Todos los días nos encontrábamos, más o menos a la misma hora. Algunas veces cruzábamos alguna frase corta o una sonrisa. Algún fin de semana cuando había tiempo, cuando la prisa diaria lo permitía, manteníamos una breve charla, o simplemente estábamos en silencio, pero comprendiéndonos.
Era como una especie de ceremonia, dependía del estado de ánimo que hubiera, el tema de esa conversación.
Las últimas semanas antes de que sucediera aquello, el tema versaba invariablemente sobre los cambios en mi persona. Sí, era cierto, yo estaba cambiando. La dieta, los ejercicios, el nuevo look en el pelo y la ropa me convertían en otra persona, por fuera, claro.
Porque por dentro seguía igual. Las mismas tendencias a la melancolía, a tener esos accesos de alegría y de pronto caer en la más sutil de las desesperanzas.

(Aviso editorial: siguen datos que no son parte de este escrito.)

Definition parse_ipv4 (s out : bytes) : option (Z * bytes) := parse_ipv4_loop 4 s 0 0 out.

(** The chain [s[0]=='h'&&s[1]=='t'&&...]. *)
Fixpoint starts (s : bytes) (o : Z) (l : bytes) : option bool :=
  match l with
  | [] => Some true
  | x :: l' => c ← rd s o; if c =? x then starts s (o + 1) l' else Some false
  end.

Record url_parts := mk_url {
  u_host : bytes;
  u_port : Z;
  u_path : bytes;
  u_secure : Z
}.

(** [while( *s&&*s!='/'&&*s!=':'&&*s!='?'&&*s!='#')]; [None] inside when the
    name does not fit. *)
Fixpoint host_loop (fuel : nat) (s : bytes) (p : Z) (host : bytes) (hcap hi : Z)
  : option (option (Z * bytes * Z)) :=
  match fuel with
  | O => None
  | S f =>
      c ← rd s p;
      if negb (c =? 0) && negb (c =? SLASH) && negb (c =? COLON)
         && negb (c =? QUESTION) && negb (c =? HASH) then
        if hcap <=? hi + 1 then Some None
        else host ← wr host hi c; host_loop f s (p + 1) host hcap (hi + 1)
      else Some (Some (p, host, hi))
  end.

Fixpoint port_loop (fuel : nat) (s : bytes) (p v n : Z) : option (option (Z * Z * Z)) :=
  match fuel with
  | O => None
  | S f =>
      c ← rd s p;
      if is_digit c then
        let v := u32 (u32 (v * 10) + (c - 48)) in
        if 65535 <? v then Some None else port_loop f s (p + 1) v (n + 1)
      else Some (Some (p, v, n))
  end.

Pero ella me comprendía, me alentaba, aunque a veces solía darme unas buenas reprimendas que me sacaban de mis estados de angustia.
Sus opiniones tenían, a veces, mejor efecto que las charlas con mi terapeuta. Me hacía sentir bien, y renovar mis expectativas de un tiempo mejor, pese a mis dificultades.

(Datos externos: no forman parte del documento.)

(* ===== verification/HttpGet.v ===== *)
(** * kernel/net.c: the HTTP client

    [net_http_get] (line 157) over the transports it uses: the TCP calls of
    lines 128-132 of the file and [tls_https_exchange] of kernel/tls.c, which the
    class [HttpNet] abstracts.  The client is shown to stay inside its buffers
    whatever a server answers, and to stay on HTTPS once a URL is HTTPS. *)

From S2P Require Import Prelude NetEnv Cstr Http HttpChunked HttpUrl.

(** ** The transports *)

(** [http_read] returns the integer result and the bytes stored;
    [https_exchange] the result, the response buffer, its length and the status. *)
Class HttpNet (E : Type) := {
  serial_write : bytes -> E -> E;
  net_tcp_connect : bytes -> Z -> ptr bytes -> Z -> E -> res (Z * ptr bytes * E);
  net_tcp_write : bytes -> Z -> Z -> E -> res (Z * E);
  net_tcp_read : Z -> Z -> E -> res (Z * bytes * E);
  net_tcp_close : E -> res E;
  tls_https_exchange :
    bytes -> Z -> bytes -> Z -> bytes -> Z -> ptr bytes -> Z -> E ->
    res (Z * bytes * Z * ptr bytes * E)
}.

(** What the transports promise: they write into the buffers they are given, a
    read delivers something and at most what was asked, an exchange leaves room
    for the terminator.  [T] says whether a call may be cut off; [J] is an
    invariant of the environment, [I] a property of it that the log and the TLS
    exchanges keep. *)
Class HttpNetLaws {E : Type} `{!HttpNet E} (T : Prop) (J I : E -> Prop) : Prop := {
  log_law s e : J e -> J (serial_write s e) /\ (I e -> I (serial_write s e));
  tcp_connect_law h t p st sc e : J e -> cstr h 0 t -> status_ok sc st ->
    safe T (net_tcp_connect h p st sc e) (fun '(_, st', e') => same_object st st' /\ J e');
  tcp_write_law d n t e : J e -> 0 <= n <= len d ->
    safe T (net_tcp_write d n t e) (fun '(_, e') => J e');
  tcp_read_law cap t e : J e -> 0 < cap ->
    safe T (net_tcp_read cap t e)
      (fun '(n, d, e') => (n < 0 \/ (0 < n <= cap /\ len d = n)) /\ J e');
  tcp_close_law e : J e -> safe T (net_tcp_close e) J;
  exchange_law h t p r n raw st sc e : J e -> cstr h 0 t -> 0 <= n <= len r -> status_ok sc st ->
    safe T (tls_https_exchange h p r n raw (len raw) st sc e)
      (fun '(ok, raw', m, st', e') =>
         len raw' = len raw /\ same_object st st' /\ (ok <> 0 -> 0 <= m < len raw) /\
         J e' /\ (I e -> I e'))
}.

(** ** The request *)

(** [while( *a&&o+1<sizeof(req))req[o++]=*a++;] *)
Fixpoint req_append (fuel : nat) (req : bytes) (o : Z) (a : bytes) (i : Z) : option (bytes * Z) :=
  match fuel with
  | O => None
  | S f =>
      c ← rd a i;
      if negb (c =? 0) && (o + 1 <? 768) then
        req ← wr req o c; req_append f req (o + 1) a (i + 1)
      else Some (req, o)
  end.

Definition append (req : bytes) (o : Z) (a : bytes) : option (bytes * Z) :=
  req_append (S (length a)) req o a 0.

(** [while(dn&&o+1<sizeof(req))req[o++]=digits[--dn];] *)
Fixpoint digits_append (req : bytes) (o : Z) (ds : bytes) : option (bytes * Z) :=
  match ds with
  | [] => Some (req, o)
  | d :: ds' =>
      if o + 1 <? 768 then req ← wr req o d; digits_append req (o + 1) ds' else Some (req, o)
  end.

Definition request_tail : bytes :=
  CRLF ++ chars "User-Agent: UN_Orion/0.0.8 UN_Vela/0.3.2 Aster/0.3.2" ++ CRLF ++
  chars "Accept: text/html,text/plain;q=0.9,*/*;q=0.1" ++ CRLF ++
  chars "Accept-Encoding: identity" ++ CRLF ++ chars "Connection: close" ++ CRLF ++ CRLF.

Definition build_request (req : bytes) (u : url_parts) : option (bytes * Z) :=
  '(req, o) ← append req 0 (lit "GET ");
  '(req, o) ← append req o (u_path u);
  '(req, o) ← append req o (chars " HTTP/1.0" ++ CRLF ++ lit "Host: ");
  '(req, o) ← append req o (u_host u);
  let def := if negb (u_secure u =? 0) then 443 else 80 in
  '(req, o) ←
    if negb (u_port u =? def) && (o + 7 <? 768) then
      req ← wr req o COLON;
      digits_append req (o + 1) (rev (dec_rev 6 (u_port u)))
    else Some (req, o);
  append req o (request_tail ++ [0]).

(** ** The response *)

(** [for(size_t i=0;i+k<n;i++)] looking for the bytes [l] ([k+1] of them). *)
Fixpoint find_loop (k : nat) (raw : bytes) (l : bytes) (i : Z) : option (option Z) :=
  match k with
  | O => Some None
  | S k' =>
      hit ← starts raw i l;
      if (hit : bool) then Some (Some i) else find_loop k' raw l (i + 1)
  end.

Definition find_bytes (raw : bytes) (n : Z) (l : bytes) : option (option Z) :=
  find_loop (Z.to_nat (n - len l + 1)) raw l 0.

(** [header_end] and [body_off]; both 0 when there is no empty line. *)
Definition header_bounds (raw : bytes) (n : Z) : option (Z * Z) :=
  r ← find_bytes raw n [CR; LF; CR; LF];
  match r with
  | Some i => Some (i, i + 4)
  | None =>
      r ← find_bytes raw n [LF; LF];
      match r with Some i => Some (i, i + 2) | None => Some (0, 0) end
  end.

(** [while(n<raw_len&&raw[n]!='\r'&&raw[n]!='\n'&&n+1<status_cap)] *)
Fixpoint status_loop (fuel : nat) (raw : bytes) (raw_len : Z) (status : bytes) (cap n : Z)
  : option (bytes * Z) :=
  match fuel with
  | O => None
  | S f =>
      if n <? raw_len then
        c ← rd raw n;
        if negb (eol c) && (n + 1 <? cap) then
          status ← wr status n c; status_loop f raw raw_len status cap (n + 1)
        else Some (status, n)
      else Some (status, n)
  end.

Definition status_line (raw : bytes) (raw_len : Z) (status : ptr bytes) (cap : Z) : option (ptr bytes) :=
  match status with
  | Null => Some Null
  | Ptr st =>
      if cap =? 0 then Some (Ptr st)
      else
        '(st, n) ← status_loop (S (Z.to_nat cap)) raw raw_len st cap 0;
        st ← wr st n 0;
        Some (Ptr st)
  end.

(** The result of storing a body: [None] inside with the message to report. *)
Inductive stored_body :=
| Stored (body : bytes)
| Rejected (body : bytes) (why : bytes).

(** [if(src_len>=3&&...)]: a UTF-8 byte order mark is skipped. *)
Definition skip_bom (raw : bytes) (off src_len : Z) : option (Z * Z) :=
  if 3 <=? src_len then
    bom ← starts raw off [0xEF; 0xBB; 0xBF];
    Some (if (bom : bool) then (off + 3, src_len - 3) else (off, src_len))
  else Some (off, src_len).

Section get.
Context {E : Type} `{!HttpNet E}.
(** Uninitialised local arrays: [stack n] is one of [n] bytes. *)
Context (stack : Z -> bytes).

Definition store_body (raw : bytes) (header_end body_off raw_len : Z) (body : bytes) (cap : Z)
  : option stored_body :=
  '(src, src_len) ← skip_bom raw body_off (raw_len - body_off);
  chunked ← contains_ci raw header_end (lit "transfer-encoding: chunked");
  if (chunked : bool) then
    '(written, body) ← decode_chunked raw src src_len body cap;
    if (written =? 0) && negb (src_len =? 0) then
      Some (Rejected body (lit "Invalid chunked response"))
    else Some (Stored body)
  else
    '(found, clen) ← header_value_ci raw header_end (lit "Content-Length") (stack 32) 32;
    expected ← (if found =? 0 then Some (Some src_len) else parse_size_dec (Ptr clen));
    match expected with
    | None => Some (Rejected body (lit "Invalid Content-Length"))
    | Some expected =>
        if src_len <? expected then Some (Rejected body (lit "Truncated HTTP body"))
        else
          let src_len := if expected <? src_len then expected else src_len in
          let written := if src_len <? cap - 1 then src_len else cap - 1 in
          body ← copy_from (Z.to_nat written) body 0 raw src;
          body ← wr body written 0;
          Some (Stored body)
    end.

(** The objects the call works on; [raw] is the static buffer. *)
Record http := mk_http { h_body : bytes; h_status : ptr bytes; h_raw : bytes; h_env : E }.

Inductive outcome :=
| Return (r : Z)
| Follow (next : bytes).

Definition log (s : bytes) (h : http) : http :=
  mk_http (h_body h) (h_status h) (h_raw h) (serial_write s (h_env h)).

(** [scopy(status,status_cap,why);return 0;] *)
Definition fail (status_cap : Z) (why : bytes) (h : http) : res (outcome * http) :=
  st ← ub (scopy (h_status h) status_cap (Ptr why));
  Ok (Return 0, mk_http (h_body h) st (h_raw h) (h_env h)).

(** [while(raw_len+1<sizeof(raw))] *)
Fixpoint read_loop (fuel : nat) (raw : bytes) (raw_len : Z) (e : E) : res (bytes * Z * E) :=
  match fuel with
  | O => NoFuel
  | S f =>
      if raw_len + 1 <? 32768 then
        '(n, d, e) ← net_tcp_read (32768 - 1 - raw_len) 1400 e;
        if n <? 0 then Ok (raw, raw_len, e)
        else
          raw ← ub (copy_from (length d) raw raw_len d 0);
          read_loop f raw (raw_len + n) e
      else Ok (raw, raw_len, e)
  end.

(** The request sent and the response received; the length is [None] when the
    call returns 0. *)
Definition transact (u : url_parts) (req : bytes) (o status_cap : Z) (h : http)
  : res (option Z * http) :=
  if negb (u_secure u =? 0) then
    '(ok, raw, n, st, e) ← tls_https_exchange (u_host u) (u_port u) req o (h_raw h) 32768
                             (h_status h) status_cap (h_env h);
    Ok (if ok =? 0 then None else Some n, mk_http (h_body h) st raw e)
  else
    '(ok, st, e) ← net_tcp_connect (u_host u) (u_port u) (h_status h) status_cap (h_env h);
    let h := mk_http (h_body h) st (h_raw h) e in
    if ok =? 0 then Ok (None, h)
    else
      '(ok, e) ← net_tcp_write req o 5000 e;
      if ok =? 0 then
        e ← net_tcp_close e;
        '(_, h) ← fail status_cap (lit "HTTP write failed") (mk_http (h_body h) st (h_raw h) e);
        Ok (None, h)
      else
        '(raw, raw_len, e) ← read_loop (Z.to_nat 32768) (h_raw h) 0 e;
        e ← net_tcp_close e;
        let h := mk_http (h_body h) st raw e in
        if raw_len =? 0 then
          '(_, h) ← fail status_cap (lit "No HTTP data") h; Ok (None, h)
        else
          raw ← ub (wr raw raw_len 0);
          Ok (Some raw_len, mk_http (h_body h) st raw e).

(** From [int code=...] on: a redirect to follow, or the body. *)
Definition respond (redirect : Z) (current : bytes) (header_end body_off raw_len cap status_cap : Z)
    (secure : bool) (h : http) : res (outcome * http) :=
  code ← ub (http_status_code (h_raw h) header_end);
  if redirect_code code then
    '(found, loc) ← ub (header_value_ci (h_raw h) header_end (lit "Location") (stack 256) 256);
    if found =? 0 then fail status_cap (lit "Redirect missing Location") h
    else if redirect =? 3 then fail status_cap (lit "Too many redirects") h
    else
      '(rr, next) ← ub (resolve_redirect stack (Ptr current) (Ptr loc) (stack 256) 256);
      if rr <? 0 then fail status_cap (lit "Refusing HTTPS downgrade") h
      else if rr =? 0 then fail status_cap (lit "Unsupported redirect URL") h
      else
        let h := log (chars "HTTP: redirect " ++ next) h in
        current ← ub (scopy_array current 256 next);
        Ok (Follow current, h)
  else
    b ← ub (store_body (h_raw h) header_end body_off raw_len (h_body h) cap);
    match b with
    | Rejected body why => fail status_cap why (mk_http body (h_status h) (h_raw h) (h_env h))
    | Stored body =>
        let h := mk_http body (h_status h) (h_raw h) (h_env h) in
        Ok (Return 1, log (if secure then chars "HTTPS: verified markup response received" ++ CRLF ++ [0]
                           else chars "HTTP: markup response received" ++ CRLF ++ [0]) h)
    end.

(** One turn of [for(int redirect=0;redirect<4;redirect++)]. *)
Definition http_turn (redirect : Z) (current : bytes) (cap status_cap : Z) (h : http)
  : res (outcome * http) :=
  '(ok, u) ← ub (parse_url (Ptr current) (stack 96) 96 0 (stack 160) 160 0);
  if ok =? 0 then fail status_cap (lit "Invalid URL") h
  else
    let secure := negb (u_secure u =? 0) in
    let h := log (if secure then lit "HTTPS: GET " else lit "HTTP: GET ") h in
    let h := log (CRLF ++ [0]) (log current h) in
    '(req, o) ← ub (build_request (stack 768) u);
    '(n, h) ← transact u req o status_cap h;
    match n with
    | None => Ok (Return 0, h)
    | Some raw_len =>
        '(header_end, body_off) ← ub (header_bounds (h_raw h) raw_len);
        st ← ub (status_line (h_raw h) raw_len (h_status h) status_cap);
        let h := mk_http (h_body h) st (h_raw h) (h_env h) in
        if body_off =? 0 then fail status_cap (lit "Malformed HTTP response") h
        else respond redirect current header_end body_off raw_len cap status_cap secure h
    end.

(** [k] turns remain. *)
Fixpoint http_loop (k : nat) (redirect : Z) (current : bytes) (cap status_cap : Z) (h : http)
  : res (Z * http) :=
  match k with
  | O => '(_, h) ← fail status_cap (lit "Too many redirects") h; Ok (0, h)
  | S k' =>
      '(r, h) ← http_turn redirect current cap status_cap h;
      match r with
      | Return v => Ok (v, h)
      | Follow next => http_loop k' (redirect + 1) next cap status_cap h
      end
  end.

(** [ready] is the flag of the interface, [raw] the static buffer. *)
Definition net_http_get (ready : Z) (url body : ptr bytes) (cap : Z) (status : ptr bytes)
    (status_cap : Z) (raw : bytes) (e : E) : res (Z * http) :=
  match body with
  | Null => Ok (0, mk_http [] status raw e)
  | Ptr body =>
      if (ready =? 0) || (cap <? 2) then Ok (0, mk_http body status raw e)
      else
        body ← ub (wr body 0 0);
        st ← ub (match status with
                 | Ptr st =>
                     if status_cap =? 0 then Some (Ptr st) else st ← wr st 0 0; Some (Ptr st)
                 | Null => Some Null
                 end);
        current ← ub (scopy (Ptr (stack 256)) 256 url);
        match current with
        | Ptr current => http_loop 4 0 current cap status_cap (mk_http body st raw e)
        | Null => Fault
        end
  end.
End get.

Todo fue bastante bien, hasta que aquello, lo inevitable, sucedió. Esa odiosa mañana de la mudanza, en que las manos torpes de un operario, dejaran caer por las escaleras, el habitat de mi mejor amiga, el enorme espejo de dos cuerpos de mi tocador en el cual cada mañana encontraba con quien compartir todo lo que no me animaba a decirle a nadie, solamente a mi propia imagen de la que ahora me quedaba nada más que la sombra de unos cristales rotos.